I gave a talk on specifically the conferences that we’ve been doing with ecancer around this theme. So we’ve been to almost several countries – Senegal, I was here last year doing the same thing, Cambodia as well, doing the same thing – really pushing this agenda of Choosing Wisely forward, all courtesy, of course, of ecancer.
But it’s more of a value-based care for patients and not volume-based care. So that’s literally the cusp of this movement.
What have you learned from all this?
I learned that value-based care really sits in the care for my patients. It keeps also reminding me that actually the Choosing Wisely principle, we may have been doing it subconsciously before or using the guidelines, but now when you are consciously aware of the Choosing Wisely principle in your day-to-day practice it makes all the difference. So it has further anchored me in my daily practice, being cognisant of if I’m doing the right thing i.e. choosing wisely in my daily clinical care practice.
What do you think we can do moving forward?

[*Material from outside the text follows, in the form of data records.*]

(** A run of a fresh process either raises before it blocks, without any
    handover, or reaches the blocking phase in the steady world with the
    initial neighbour commands issued; it is then still blocked, or has
    returned through [cleanup]. *)
Lemma main_cases timeline files now out w' :
  main env args timeline (boot files now) = (out, w') ->
  (exists e, out = Raised e /\ handovers w' = 0%nat)
  \/ exists w2 r w3,
       links w2 = built_links /\ net w2 = steady_net args /\
       handovers w2 = 0%nat /\
       cmds w2 = neighbour_cmds (wrapper_of env args) (args_udp_port args) initial_set /\
       block args (wrapper_of env args) (armed args) timeline w2 = (r, w3) /\
       (r = Ok false /\ out = Running /\ w' = w3
        \/ r <> Ok false /\ out = Returned /\ handovers w' = handovers w3).
Proof.
  unfold main. unfold bind at 1.
  destruct (preflight env args (boot files now))
    as [[[[nb sd] wp] | e] w0] eqn:Epre.
  2: { intros [= <- <-]. left. exists e. split; [ reflexivity | ].
       apply (frames_run _ _ _ _ (frames_preflight env args)) in Epre
         as (_ & _ & _ & Hh & _).
       exact Hh. }
  destruct (preflight_returns _ _ _ _ _ Epre) as [-> ->].
  apply (frames_run _ _ _ _ (frames_preflight env args)) in Epre
    as (_ & _ & Hc0 & Hh0 & _).
  unfold bind at 1. rewrite build_topology_runs. unfold ret at 1.
  unfold guarded. unfold bind at 1.
  destruct (startup env args nb _ _ (built args w0)) as [[timer | e] w2] eqn:Est;
    apply startup_runs in Est as (Hl2 & Hn2 & Hh2 & Hr); try reflexivity.
  - destruct Hr as [-> Hc2].
    destruct (block args (wrapper_of env args) (armed args) timeline w2)
      as [r w3] eqn:Eb.
    pose proof (block_result _ _ _ _ _ _ _ Hl2 Hn2 Eb) as Hcases.
    intros Hout. right. exists w2, r, w3.
    split; [ exact Hl2 | ]. split; [ exact Hn2 | ].
    split; [ rewrite Hh2; exact Hh0 | ].
    split; [ rewrite Hc2; simpl cmds; rewrite Hc0; reflexivity | ].
    split; [ exact Eb | ].
    destruct Hcases as [-> | [-> | ->]].
    + left. injection Hout as <- <-. repeat split.
    + right. unfold try_finally, try_except, lift in Hout.
      destruct (cleanup env w3) as [rc w4] eqn:Ec.
      apply cleanup_keeps_handovers in Ec as [-> Hh4].
      injection Hout as <- <-. split; [ discriminate | now split ].
    + right. unfold try_finally, try_except, lift in Hout. simpl in Hout.
      unfold ret in Hout.
      destruct (cleanup env w3) as [rc w4] eqn:Ec.
      apply cleanup_keeps_handovers in Ec as [-> Hh4].
      injection Hout as <- <-. split; [ discriminate | now split ].
  - intros Hout. left.
    unfold try_finally, try_except, lift in Hout.
    assert (Hki : is_KeyboardInterrupt e = false) by now destruct e.
    rewrite Hki in Hout.
    destruct (cleanup env w2) as [rc w4] eqn:Ec.
    apply cleanup_keeps_handovers in Ec as [-> Hh4].
    injection Hout as <- <-. exists e. split; [ reflexivity | ].
    rewrite Hh4, Hh2. exact Hh0.
Qed.

End Run.

(** ** Whole runs *)

Lemma steady_net_is_steady args w :
  links w = built_links -> net w = steady_net args -> steady_state w.
Proof.
  intros Hl Hn. unfold steady_state, access_report, attached, candidates, link_status.
  rewrite Hl, Hn. repeat split.
Qed.

Lemma switched_net_is_switched args w :
  links w = built_links -> net w = switched_net args -> switched_state w.
Proof.
  intros Hl Hn. unfold switched_state, access_report, attached, candidates, link_status.
  rewrite Hl, Hn. repeat split.
Qed.

(** C1: right after the topology is built g1 is attached to s1 only and g2
    to s3 only; the handover leaves g1 attached to s2 only and g2 to s2
    only; and whenever a run is observed blocked, it is in the first state if
    no handover has run and in the second if one has. *)
Theorem one_access_link_up (env : environment) (args : arguments) :
  (forall wrapper_path w, exists w1 w2,
     build_topology args w = (Ok tt, w1) /\ steady_state w1 /\
     handover args wrapper_path w1 = (Ok tt, w2) /\ switched_state w2) /\
  (forall timeline files now w',
     main env args timeline (boot files now) = (Running, w') ->
     handovers w' = 0%nat /\ steady_state w'
     \/ handovers w' = 1%nat /\ switched_state w').
Proof.
  split.
  - intros wrapper_path w.
    destruct (handover_runs args wrapper_path (built args w))
      as (w2 & Hrun & Hn2 & Hl2 & _); [ reflexivity | reflexivity | ].
    exists (built args w), w2.
    split; [ apply build_topology_runs | ].
    split; [ now apply (steady_net_is_steady args) | ].
    split; [ exact Hrun | now apply (switched_net_is_switched args) ].
  - intros timeline files now w' Hmain.
    apply main_cases in Hmain as [(e & He & _) | (w2 & r & w3 & Hl & Hn & Hh & _ & Hb & Hout)];
      [ discriminate He | ].
    destruct Hout as [(-> & _ & ->) | (_ & Hret & _)]; [ | discriminate Hret ].
    apply block_steady_or_switched in Hb as [Hl3 Hcases]; try assumption.
    destruct Hcases as [(Hn3 & _ & Hh3) | (_ & Hn3 & Hh3 & _)].
    + left. split; [ now rewrite Hh3 | now apply (steady_net_is_steady args) ].
    + right. split; [ now rewrite Hh3, Hh | now apply (switched_net_is_switched args) ].
Qed.

Lemma one_access_link_up_witness :
  let run := main stubborn_env (handover_args 5) [Elapse 2; Elapse 4] (boot ∅ 0) in
  run = (Running, snd run) /\
  (handovers (snd run) = 0%nat /\ steady_state (snd run)
   \/ handovers (snd run) = 1%nat /\ switched_state (snd run)).
Proof.
  cbv zeta.
  assert (H : main stubborn_env (handover_args 5) [Elapse 2; Elapse 4] (boot ∅ 0)
              = (Running,
                 snd (main stubborn_env (handover_args 5) [Elapse 2; Elapse 4] (boot ∅ 0))))
    by (vm_compute; reflexivity).
  split; [ exact H | ].
  destruct (one_access_link_up stubborn_env (handover_args 5)) as [_ Hrun].
  exact (Hrun _ _ _ _ H).
Defined.






(* ================================================================== *)
(** * Further properties of the script *)

(** ** Resolving the daemon binary *)

(** An explicit path decides alone: it is made absolute if it is not, and
    the result is that path if something exists there and an error naming it
    otherwise; neither the search path nor the conventional build location is
    consulted, and nothing is changed. *)
Theorem find_ndnd_explicit env (p0 repo_root : string) w :
  p0 <> EmptyString ->
  let p := if isabs p0 then p0 else abspath env p0 in
  _find_ndnd env (Some p0) repo_root w
  = (if bool_decide (is_Some (fs w !! p)) then Ok p
     else Raise (FileNotFoundError ("--ndnd not found: " +:+ p)), w).
Proof.
  intros Hp. cbv zeta. unfold _find_ndnd.
  assert (Ht : truthy (Some p0) = true).
  { simpl. destruct (String.eqb_spec p0 EmptyString); [ contradiction | reflexivity ]. }
  rewrite Ht. simpl default.
  destruct (isabs p0); simpl negb; cbv iota;
    unfold bind, path_exists, gets;
    match goal with |- context [bool_decide ?P] => destruct (bool_decide P) end;
    reflexivity.
Qed.

Lemma find_ndnd_explicit_witness :
  "build/ndnd" <> EmptyString /\
  _find_ndnd stubborn_env (Some "build/ndnd") "/repo" (boot ∅ 0)
  = (Raise (FileNotFoundError "--ndnd not found: build/ndnd"), boot ∅ 0).
Proof.
  split; [ discriminate | ].
  rewrite (find_ndnd_explicit stubborn_env "build/ndnd" "/repo" (boot ∅ 0))
    by discriminate.
  reflexivity.
Defined.

(** Without an explicit path (none, or an empty one) the search path comes
    first and is trusted without a look at the file system; only when it
    yields nothing is the conventional build location tried, and that one
    must exist. *)
Theorem find_ndnd_fallback env (explicit : option string) (repo_root : string) w :
  truthy explicit = false ->
  (forall p, which_ndnd env = Some p -> p <> EmptyString ->
     _find_ndnd env explicit repo_root w = (Ok p, w)) /\
  (truthy (which_ndnd env) = false ->
     let p := path_join (path_join repo_root "ndnd") "ndnd" in
     (is_Some (fs w !! p) -> _find_ndnd env explicit repo_root w = (Ok p, w)) /\
     (fs w !! p = None ->
        exists msg, _find_ndnd env explicit repo_root w
                    = (Raise (FileNotFoundError msg), w))).
Proof.
  intros He. unfold _find_ndnd. rewrite He. split.
  - intros p Hw Hp. rewrite Hw.
    assert (Ht : truthy (Some p) = true).
    { simpl. destruct (String.eqb_spec p EmptyString); [ contradiction | reflexivity ]. }
    now rewrite Ht.
  - intros Hw. rewrite Hw. cbv zeta. unfold bind, path_exists, gets. split.
    + intros Hs. now rewrite bool_decide_eq_true_2.
    + intros Hn. rewrite Hn.
      rewrite bool_decide_eq_false_2 by (intros [x Hx]; discriminate Hx).
      eexists. reflexivity.
Qed.

Lemma find_ndnd_fallback_witness :
  truthy (Some EmptyString) = false /\
  _find_ndnd stubborn_env (Some EmptyString) "/repo" (boot ∅ 0)
  = (Ok "/usr/bin/ndnd", boot ∅ 0).
Proof.
  split; [ reflexivity | ].
  destruct (find_ndnd_fallback stubborn_env (Some EmptyString) "/repo" (boot ∅ 0))
    as [Hwhich _]; [ reflexivity | ].
  apply Hwhich; [ reflexivity | discriminate ].
Defined.

Lemma probe_cases env (p : string) (k : bool -> M string) w r w' :
  (do found <- path_exists p; k found) w = (r, w') ->
  k true = ret p -> (exists msg, k false = raise (FileNotFoundError msg)) ->
  w' = w /\
  (forall q, r = Ok q -> is_Some (fs w !! q) \/ which_ndnd env = Some q) /\
  (forall e, r = Raise e -> exists msg, e = FileNotFoundError msg).
Proof.
  intros Hrun Ht [msg Hf]. unfold bind, path_exists, gets in Hrun.
  destruct (bool_decide (is_Some (fs w !! p))) eqn:Hs.
  - apply bool_decide_eq_true in Hs. rewrite Ht in Hrun. injection Hrun as <- <-.
    split; [ reflexivity | split ]; [ intros q [= <-]; now left | intros e [=] ].
  - rewrite Hf in Hrun. injection Hrun as <- <-.
    split; [ reflexivity | split ]; [ intros q [=] | intros e [= <-]; now exists msg ].
Qed.


(** The search only reads: the world is the same afterwards, a path it
    returns exists or is the one the search path gave, and the only error it
    raises is [FileNotFoundError]. *)
Theorem find_ndnd_reads_only env (explicit : option string) (repo_root : string)
    w r w' :
  _find_ndnd env explicit repo_root w = (r, w') ->
  w' = w /\
  (forall p, r = Ok p -> is_Some (fs w !! p) \/ which_ndnd env = Some p) /\
  (forall e, r = Raise e -> exists msg, e = FileNotFoundError msg).
Proof.
  unfold _find_ndnd. destruct (truthy explicit).
  - cbv zeta. intros Hrun.
    eapply probe_cases; [ exact Hrun | reflexivity | eexists; reflexivity ].
  - cbv zeta. destruct (truthy (which_ndnd env)) eqn:Hw.
    + intros [= <- <-]. split; [ reflexivity | split ]; [ | intros e [=] ].
      intros q [= <-]. right.
      destruct (which_ndnd env) as [p |]; [ reflexivity | discriminate Hw ].
    + intros Hrun.
      eapply probe_cases; [ exact Hrun | reflexivity | eexists; reflexivity ].
Qed.

Lemma find_ndnd_reads_only_witness :
  let w := boot {[ "/opt/ndnd" := Regular ]} 0 in
  _find_ndnd bare_env (Some "/opt/ndnd") "/repo" w = (Ok "/opt/ndnd", w) /\
  (is_Some (fs w !! "/opt/ndnd") \/ which_ndnd bare_env = Some "/opt/ndnd").
Proof.
  cbv zeta.
  assert (H : _find_ndnd bare_env (Some "/opt/ndnd") "/repo"
                (boot {[ "/opt/ndnd" := Regular ]} 0)
              = (Ok "/opt/ndnd", boot {[ "/opt/ndnd" := Regular ]} 0))
    by (vm_compute; reflexivity).
  split; [ exact H | ].
  destruct (find_ndnd_reads_only _ _ _ _ _ _ H) as (_ & Hp & _).
  now apply Hp.
Defined.

(** ** The privilege check comes first *)

(** Without root the run raises [PermissionError] and touches nothing,
    whatever the arguments and whether or not the daemon binary could be
    found. *)
Theorem not_root_aborts_first env args timeline w :
  euid env <> 0 ->
  exists msg, main env args timeline w = (Raised (PermissionError msg), w).
Proof.
  intros Hroot. unfold main, preflight, _ensure_root.
  destruct (Z.eqb_spec (euid env) 0) as [H0 | _]; [ contradiction | ].
  eexists. reflexivity.
Qed.

Lemma not_root_aborts_first_witness :
  let env := mkEnv 1000 (Some "/usr/bin/ndnd") (fun p => p) "/repo/scripts"
                   (daemon stubborn_env) (background stubborn_env) (fun _ => false) in
  euid env <> 0 /\
  exists msg, main env default_args [Leave] (boot ∅ 0)
              = (Raised (PermissionError msg), boot ∅ 0).
Proof.
  cbv zeta. split; [ discriminate | ].
  apply not_root_aborts_first. discriminate.
Defined.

We need to expand this further to other regions. In the Choosing Wisely principle if you look at the mantra of Choosing Wisely there are ten cardinal points to remind the physicians or the clinical care givers in the treatment of cancer patients. I don’t want to go through all of them but they just wrap around doing the right test for the patient, the least expensive, the available one, and the less harmful one, with the best outcome for the patient in front of you. So, really, what we need to do is to continue with the campaign of Choosing Wisely, continue reminding the caregivers or even the patient population that they should actually demand and even ask for the best care for themselves from their caregivers, if they are following the right principle of Choosing Wisely.